§ REQUIRED ACTION
Transcribe exactly the lines from the one holding "Lemma fgets_rest room" to the end of the data below, including both of those lines and no others.
⁂
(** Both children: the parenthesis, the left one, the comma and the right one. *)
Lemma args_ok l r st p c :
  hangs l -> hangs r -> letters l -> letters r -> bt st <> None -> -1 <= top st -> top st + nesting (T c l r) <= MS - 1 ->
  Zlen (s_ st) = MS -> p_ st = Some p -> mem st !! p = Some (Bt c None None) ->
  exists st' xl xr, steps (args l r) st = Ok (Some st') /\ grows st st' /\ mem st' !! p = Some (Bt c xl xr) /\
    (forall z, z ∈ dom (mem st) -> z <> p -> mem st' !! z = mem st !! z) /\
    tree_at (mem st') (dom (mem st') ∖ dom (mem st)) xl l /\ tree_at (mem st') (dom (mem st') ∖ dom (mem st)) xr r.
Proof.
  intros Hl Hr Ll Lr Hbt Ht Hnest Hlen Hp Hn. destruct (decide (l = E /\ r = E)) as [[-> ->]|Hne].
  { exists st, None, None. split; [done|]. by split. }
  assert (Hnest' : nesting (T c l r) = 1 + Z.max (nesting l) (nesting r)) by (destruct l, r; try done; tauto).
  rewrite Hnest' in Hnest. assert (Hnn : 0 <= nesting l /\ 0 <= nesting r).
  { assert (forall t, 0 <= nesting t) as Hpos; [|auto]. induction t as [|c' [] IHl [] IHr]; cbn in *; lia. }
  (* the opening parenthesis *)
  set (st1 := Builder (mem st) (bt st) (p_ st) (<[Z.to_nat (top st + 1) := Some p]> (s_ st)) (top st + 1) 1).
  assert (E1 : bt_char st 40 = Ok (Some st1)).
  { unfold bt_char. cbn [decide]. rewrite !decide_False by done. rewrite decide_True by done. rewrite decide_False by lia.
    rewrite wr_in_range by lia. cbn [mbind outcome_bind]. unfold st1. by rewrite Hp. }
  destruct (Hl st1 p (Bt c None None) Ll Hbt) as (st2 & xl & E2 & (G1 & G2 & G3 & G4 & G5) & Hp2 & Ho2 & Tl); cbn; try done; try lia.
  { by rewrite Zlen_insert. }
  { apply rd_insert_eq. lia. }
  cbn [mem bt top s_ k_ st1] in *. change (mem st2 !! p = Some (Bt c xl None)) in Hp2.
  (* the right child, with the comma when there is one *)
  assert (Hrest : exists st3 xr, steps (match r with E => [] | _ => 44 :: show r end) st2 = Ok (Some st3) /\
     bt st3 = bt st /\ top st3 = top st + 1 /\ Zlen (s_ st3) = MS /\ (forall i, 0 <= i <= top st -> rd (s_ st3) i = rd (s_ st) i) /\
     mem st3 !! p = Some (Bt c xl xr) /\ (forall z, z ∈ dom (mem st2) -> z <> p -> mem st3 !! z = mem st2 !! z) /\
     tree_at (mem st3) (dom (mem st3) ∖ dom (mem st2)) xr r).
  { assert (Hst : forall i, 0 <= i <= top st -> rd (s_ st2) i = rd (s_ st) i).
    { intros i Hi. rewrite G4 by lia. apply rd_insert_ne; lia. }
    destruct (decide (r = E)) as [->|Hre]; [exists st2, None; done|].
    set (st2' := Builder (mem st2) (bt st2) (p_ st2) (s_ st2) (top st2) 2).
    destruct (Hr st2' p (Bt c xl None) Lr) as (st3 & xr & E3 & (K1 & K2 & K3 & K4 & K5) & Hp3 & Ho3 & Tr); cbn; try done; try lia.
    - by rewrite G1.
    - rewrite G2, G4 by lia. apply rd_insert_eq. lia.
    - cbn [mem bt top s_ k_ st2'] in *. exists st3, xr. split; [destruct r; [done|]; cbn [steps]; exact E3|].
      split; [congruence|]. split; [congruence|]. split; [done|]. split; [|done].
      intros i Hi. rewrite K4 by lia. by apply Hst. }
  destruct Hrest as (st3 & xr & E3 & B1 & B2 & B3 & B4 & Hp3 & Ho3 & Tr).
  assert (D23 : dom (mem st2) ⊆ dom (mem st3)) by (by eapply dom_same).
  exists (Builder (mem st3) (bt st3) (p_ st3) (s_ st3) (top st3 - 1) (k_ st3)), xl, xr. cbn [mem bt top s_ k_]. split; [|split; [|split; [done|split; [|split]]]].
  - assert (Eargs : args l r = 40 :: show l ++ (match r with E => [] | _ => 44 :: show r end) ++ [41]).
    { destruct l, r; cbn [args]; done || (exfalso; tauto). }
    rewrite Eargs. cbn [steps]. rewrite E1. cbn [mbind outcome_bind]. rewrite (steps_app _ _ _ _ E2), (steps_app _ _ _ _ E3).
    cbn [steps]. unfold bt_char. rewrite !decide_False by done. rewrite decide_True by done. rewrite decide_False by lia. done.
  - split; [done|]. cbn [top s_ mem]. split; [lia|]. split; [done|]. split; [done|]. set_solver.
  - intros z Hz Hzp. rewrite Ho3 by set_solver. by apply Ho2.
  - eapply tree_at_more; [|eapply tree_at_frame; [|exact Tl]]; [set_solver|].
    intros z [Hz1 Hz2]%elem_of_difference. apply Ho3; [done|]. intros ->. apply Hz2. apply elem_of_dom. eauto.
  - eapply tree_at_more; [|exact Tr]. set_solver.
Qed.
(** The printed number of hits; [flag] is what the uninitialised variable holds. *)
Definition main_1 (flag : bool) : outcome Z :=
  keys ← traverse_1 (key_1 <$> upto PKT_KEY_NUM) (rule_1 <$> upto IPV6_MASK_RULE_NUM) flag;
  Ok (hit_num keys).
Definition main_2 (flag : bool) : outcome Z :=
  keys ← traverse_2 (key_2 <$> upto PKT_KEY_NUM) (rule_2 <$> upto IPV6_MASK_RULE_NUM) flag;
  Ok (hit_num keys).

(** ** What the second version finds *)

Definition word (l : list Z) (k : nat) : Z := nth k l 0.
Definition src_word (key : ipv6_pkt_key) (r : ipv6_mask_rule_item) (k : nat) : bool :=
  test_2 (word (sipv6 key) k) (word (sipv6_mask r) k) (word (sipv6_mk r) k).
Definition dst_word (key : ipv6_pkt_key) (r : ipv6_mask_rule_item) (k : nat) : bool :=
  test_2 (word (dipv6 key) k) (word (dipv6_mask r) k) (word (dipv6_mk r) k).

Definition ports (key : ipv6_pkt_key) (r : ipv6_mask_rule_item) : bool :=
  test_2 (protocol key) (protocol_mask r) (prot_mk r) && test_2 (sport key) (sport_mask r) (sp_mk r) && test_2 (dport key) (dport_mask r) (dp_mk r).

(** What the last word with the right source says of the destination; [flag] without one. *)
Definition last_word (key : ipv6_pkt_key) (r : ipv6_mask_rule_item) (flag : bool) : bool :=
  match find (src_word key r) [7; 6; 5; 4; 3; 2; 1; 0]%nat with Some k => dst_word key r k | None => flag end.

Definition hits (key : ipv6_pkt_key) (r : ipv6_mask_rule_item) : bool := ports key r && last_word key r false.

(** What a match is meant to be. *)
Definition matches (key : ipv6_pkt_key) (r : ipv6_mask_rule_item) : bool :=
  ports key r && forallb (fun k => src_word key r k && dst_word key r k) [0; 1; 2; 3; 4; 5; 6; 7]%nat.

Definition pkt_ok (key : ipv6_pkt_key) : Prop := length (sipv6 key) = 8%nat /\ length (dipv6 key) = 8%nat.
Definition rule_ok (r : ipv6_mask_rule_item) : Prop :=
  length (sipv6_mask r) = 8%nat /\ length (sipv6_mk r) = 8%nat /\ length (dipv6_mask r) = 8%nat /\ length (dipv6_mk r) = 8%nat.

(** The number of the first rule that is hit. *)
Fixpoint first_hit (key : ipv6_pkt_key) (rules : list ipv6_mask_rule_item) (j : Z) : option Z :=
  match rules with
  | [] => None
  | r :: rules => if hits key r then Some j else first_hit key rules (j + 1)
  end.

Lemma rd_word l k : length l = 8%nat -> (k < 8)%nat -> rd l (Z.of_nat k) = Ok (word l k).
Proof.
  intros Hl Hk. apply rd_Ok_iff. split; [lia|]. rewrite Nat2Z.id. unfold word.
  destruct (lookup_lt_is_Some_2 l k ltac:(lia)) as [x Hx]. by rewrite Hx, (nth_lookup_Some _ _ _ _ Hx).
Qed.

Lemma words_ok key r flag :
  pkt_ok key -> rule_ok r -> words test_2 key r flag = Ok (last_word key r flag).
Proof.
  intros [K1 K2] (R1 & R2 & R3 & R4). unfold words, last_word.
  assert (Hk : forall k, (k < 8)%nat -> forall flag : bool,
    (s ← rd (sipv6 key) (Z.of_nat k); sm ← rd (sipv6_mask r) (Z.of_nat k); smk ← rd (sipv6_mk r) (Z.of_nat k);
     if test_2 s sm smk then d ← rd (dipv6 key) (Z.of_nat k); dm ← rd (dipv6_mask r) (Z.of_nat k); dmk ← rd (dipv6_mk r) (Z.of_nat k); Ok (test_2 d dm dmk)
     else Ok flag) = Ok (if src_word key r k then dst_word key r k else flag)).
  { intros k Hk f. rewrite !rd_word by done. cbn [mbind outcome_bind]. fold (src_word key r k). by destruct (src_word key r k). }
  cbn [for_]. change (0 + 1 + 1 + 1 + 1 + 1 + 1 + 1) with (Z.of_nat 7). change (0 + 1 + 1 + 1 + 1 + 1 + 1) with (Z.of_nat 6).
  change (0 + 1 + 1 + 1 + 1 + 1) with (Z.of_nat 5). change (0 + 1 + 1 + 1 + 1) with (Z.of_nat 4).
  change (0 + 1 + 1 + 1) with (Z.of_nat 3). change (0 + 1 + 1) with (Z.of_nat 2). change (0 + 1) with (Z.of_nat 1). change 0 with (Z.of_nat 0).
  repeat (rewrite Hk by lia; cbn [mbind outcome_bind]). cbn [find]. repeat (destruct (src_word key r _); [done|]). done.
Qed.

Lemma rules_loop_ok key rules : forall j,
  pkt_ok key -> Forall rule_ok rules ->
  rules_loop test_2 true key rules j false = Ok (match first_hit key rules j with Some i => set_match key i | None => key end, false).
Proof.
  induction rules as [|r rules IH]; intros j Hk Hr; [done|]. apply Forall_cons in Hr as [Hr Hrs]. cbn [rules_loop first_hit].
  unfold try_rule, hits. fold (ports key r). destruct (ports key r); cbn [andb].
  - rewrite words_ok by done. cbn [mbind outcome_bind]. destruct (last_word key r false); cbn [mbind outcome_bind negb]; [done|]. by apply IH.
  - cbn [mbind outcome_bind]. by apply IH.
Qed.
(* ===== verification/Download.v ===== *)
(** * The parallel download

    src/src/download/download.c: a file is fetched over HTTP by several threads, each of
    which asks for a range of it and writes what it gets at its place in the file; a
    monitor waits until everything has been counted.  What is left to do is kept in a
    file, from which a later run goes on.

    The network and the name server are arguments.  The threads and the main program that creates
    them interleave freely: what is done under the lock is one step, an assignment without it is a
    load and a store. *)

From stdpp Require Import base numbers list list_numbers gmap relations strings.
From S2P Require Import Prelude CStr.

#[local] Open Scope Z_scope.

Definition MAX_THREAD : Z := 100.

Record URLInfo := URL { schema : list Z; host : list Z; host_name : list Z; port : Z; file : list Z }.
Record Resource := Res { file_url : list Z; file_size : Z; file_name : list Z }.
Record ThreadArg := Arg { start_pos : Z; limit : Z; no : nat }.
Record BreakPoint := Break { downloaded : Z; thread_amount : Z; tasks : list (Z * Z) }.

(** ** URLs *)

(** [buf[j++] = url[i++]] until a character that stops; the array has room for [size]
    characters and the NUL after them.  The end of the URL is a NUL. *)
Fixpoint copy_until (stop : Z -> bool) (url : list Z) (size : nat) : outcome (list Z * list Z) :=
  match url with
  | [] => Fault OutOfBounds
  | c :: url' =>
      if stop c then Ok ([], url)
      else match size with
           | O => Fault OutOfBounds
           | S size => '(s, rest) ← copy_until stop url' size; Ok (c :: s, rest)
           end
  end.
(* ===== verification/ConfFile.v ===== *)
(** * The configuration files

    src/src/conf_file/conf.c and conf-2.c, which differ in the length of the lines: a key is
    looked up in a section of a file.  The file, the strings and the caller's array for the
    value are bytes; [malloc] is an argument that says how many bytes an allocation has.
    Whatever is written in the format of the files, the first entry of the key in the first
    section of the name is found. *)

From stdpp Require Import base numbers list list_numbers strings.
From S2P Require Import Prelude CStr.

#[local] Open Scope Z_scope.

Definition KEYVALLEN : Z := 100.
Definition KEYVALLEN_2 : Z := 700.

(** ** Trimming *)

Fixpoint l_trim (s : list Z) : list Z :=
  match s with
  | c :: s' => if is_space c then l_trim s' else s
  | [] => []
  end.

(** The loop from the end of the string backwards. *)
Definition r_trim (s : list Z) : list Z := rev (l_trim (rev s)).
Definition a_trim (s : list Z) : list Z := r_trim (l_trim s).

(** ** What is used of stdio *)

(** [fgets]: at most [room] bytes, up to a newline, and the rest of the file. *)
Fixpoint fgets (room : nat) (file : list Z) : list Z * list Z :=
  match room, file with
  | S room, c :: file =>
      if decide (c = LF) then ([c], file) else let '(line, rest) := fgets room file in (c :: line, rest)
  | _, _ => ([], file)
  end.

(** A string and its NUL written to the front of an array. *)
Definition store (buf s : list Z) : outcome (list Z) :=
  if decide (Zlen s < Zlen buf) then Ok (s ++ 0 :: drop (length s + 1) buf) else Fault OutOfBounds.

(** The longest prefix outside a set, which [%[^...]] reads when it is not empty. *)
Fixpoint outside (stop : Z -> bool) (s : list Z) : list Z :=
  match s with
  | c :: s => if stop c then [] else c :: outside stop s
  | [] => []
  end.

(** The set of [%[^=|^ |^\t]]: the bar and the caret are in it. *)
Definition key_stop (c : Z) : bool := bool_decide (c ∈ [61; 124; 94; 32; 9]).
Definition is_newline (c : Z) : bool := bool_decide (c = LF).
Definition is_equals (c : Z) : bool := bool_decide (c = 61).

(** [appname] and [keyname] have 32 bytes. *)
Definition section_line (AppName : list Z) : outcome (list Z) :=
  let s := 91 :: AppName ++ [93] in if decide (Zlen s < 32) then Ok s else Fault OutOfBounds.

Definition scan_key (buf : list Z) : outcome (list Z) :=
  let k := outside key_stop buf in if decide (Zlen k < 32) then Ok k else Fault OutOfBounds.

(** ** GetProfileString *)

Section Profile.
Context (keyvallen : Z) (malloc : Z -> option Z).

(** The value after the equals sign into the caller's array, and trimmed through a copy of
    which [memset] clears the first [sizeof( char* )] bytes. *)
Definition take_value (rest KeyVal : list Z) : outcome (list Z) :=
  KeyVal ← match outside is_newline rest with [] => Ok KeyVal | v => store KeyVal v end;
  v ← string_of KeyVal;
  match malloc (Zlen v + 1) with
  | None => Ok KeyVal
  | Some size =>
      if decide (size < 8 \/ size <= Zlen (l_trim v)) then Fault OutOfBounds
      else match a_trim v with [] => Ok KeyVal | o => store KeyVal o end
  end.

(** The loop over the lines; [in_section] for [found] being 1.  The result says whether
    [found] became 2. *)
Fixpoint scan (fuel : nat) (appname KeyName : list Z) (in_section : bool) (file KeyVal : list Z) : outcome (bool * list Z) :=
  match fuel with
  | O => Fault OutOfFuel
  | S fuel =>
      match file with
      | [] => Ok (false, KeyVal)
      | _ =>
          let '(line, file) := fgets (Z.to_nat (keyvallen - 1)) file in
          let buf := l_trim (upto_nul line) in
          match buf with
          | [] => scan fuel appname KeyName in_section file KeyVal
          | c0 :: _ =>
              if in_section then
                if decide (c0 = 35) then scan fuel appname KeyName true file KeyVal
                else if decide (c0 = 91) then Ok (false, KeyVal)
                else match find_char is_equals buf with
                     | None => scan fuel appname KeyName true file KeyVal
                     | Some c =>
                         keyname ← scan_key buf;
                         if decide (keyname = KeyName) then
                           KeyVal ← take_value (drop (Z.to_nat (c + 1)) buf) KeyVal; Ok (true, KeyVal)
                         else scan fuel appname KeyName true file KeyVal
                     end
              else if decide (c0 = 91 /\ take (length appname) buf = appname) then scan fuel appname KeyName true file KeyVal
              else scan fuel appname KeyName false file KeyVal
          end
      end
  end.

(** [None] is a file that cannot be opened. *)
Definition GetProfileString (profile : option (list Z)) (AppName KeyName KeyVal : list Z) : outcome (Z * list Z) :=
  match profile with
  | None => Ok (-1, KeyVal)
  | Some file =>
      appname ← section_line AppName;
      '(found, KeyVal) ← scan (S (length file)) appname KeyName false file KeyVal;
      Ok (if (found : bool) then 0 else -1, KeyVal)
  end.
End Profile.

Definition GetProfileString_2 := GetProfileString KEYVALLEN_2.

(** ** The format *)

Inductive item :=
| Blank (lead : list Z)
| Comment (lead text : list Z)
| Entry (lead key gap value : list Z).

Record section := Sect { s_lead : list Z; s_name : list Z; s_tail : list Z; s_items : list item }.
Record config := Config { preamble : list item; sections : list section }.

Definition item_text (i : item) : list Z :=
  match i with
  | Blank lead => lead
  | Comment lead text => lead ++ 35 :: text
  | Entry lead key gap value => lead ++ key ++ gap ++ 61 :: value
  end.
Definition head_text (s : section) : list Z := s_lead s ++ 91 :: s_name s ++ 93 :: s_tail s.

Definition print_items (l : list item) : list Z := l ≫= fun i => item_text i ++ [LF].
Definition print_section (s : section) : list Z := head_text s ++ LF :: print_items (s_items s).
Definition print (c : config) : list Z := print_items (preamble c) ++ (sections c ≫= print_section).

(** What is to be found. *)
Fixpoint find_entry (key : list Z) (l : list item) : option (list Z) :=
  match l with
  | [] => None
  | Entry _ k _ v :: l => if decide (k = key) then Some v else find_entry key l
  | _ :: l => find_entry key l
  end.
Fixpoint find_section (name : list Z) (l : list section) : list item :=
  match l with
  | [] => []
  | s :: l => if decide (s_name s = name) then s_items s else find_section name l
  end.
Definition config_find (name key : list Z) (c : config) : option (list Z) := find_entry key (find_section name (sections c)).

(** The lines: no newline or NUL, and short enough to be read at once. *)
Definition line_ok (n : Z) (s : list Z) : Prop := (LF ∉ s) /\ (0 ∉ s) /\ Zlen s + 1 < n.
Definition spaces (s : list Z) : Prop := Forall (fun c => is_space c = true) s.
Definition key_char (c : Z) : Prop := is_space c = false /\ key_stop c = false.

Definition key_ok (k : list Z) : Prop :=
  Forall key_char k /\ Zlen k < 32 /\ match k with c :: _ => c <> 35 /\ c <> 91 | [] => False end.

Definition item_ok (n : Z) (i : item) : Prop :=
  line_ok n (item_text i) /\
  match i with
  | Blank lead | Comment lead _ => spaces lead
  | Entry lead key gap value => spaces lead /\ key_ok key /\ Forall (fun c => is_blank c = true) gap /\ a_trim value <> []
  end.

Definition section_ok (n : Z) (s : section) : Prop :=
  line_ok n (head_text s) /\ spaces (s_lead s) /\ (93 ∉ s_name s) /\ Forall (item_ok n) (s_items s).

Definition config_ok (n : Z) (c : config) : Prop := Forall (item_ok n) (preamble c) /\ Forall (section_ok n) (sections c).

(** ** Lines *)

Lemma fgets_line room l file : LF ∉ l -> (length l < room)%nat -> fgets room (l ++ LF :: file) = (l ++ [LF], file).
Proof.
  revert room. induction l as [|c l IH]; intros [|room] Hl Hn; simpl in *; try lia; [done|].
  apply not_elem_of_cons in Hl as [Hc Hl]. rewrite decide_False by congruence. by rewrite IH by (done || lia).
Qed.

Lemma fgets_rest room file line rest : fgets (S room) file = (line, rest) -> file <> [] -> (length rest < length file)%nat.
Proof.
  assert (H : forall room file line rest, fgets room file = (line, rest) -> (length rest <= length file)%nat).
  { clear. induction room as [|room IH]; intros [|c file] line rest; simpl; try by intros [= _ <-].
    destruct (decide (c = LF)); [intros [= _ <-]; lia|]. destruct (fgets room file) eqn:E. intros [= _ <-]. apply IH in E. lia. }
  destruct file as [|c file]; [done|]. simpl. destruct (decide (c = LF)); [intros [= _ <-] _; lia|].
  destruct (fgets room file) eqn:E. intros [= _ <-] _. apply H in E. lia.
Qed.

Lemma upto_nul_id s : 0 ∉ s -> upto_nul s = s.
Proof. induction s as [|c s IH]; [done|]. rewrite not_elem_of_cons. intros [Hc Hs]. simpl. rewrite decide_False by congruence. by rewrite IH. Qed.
⁂
§ TASK RESPONSE
Lemma fgets_rest room file line rest : fgets (S room) file = (line, rest) -> file <> [] -> (length rest < length file)%nat.
Proof.
  assert (H : forall room file line rest, fgets room file = (line, rest) -> (length rest <= length file)%nat).
  { clear. induction room as [|room IH]; intros [|c file] line rest; simpl; try by intros [= _ <-].
    destruct (decide (c = LF)); [intros [= _ <-]; lia|]. destruct (fgets room file) eqn:E. intros [= _ <-]. apply IH in E. lia. }
  destruct file as [|c file]; [done|]. simpl. destruct (decide (c = LF)); [intros [= _ <-] _; lia|].
  destruct (fgets room file) eqn:E. intros [= _ <-] _. apply H in E. lia.
Qed.

Lemma upto_nul_id s : 0 ∉ s -> upto_nul s = s.
Proof. induction s as [|c s IH]; [done|]. rewrite not_elem_of_cons. intros [Hc Hs]. simpl. rewrite decide_False by congruence. by rewrite IH. Qed.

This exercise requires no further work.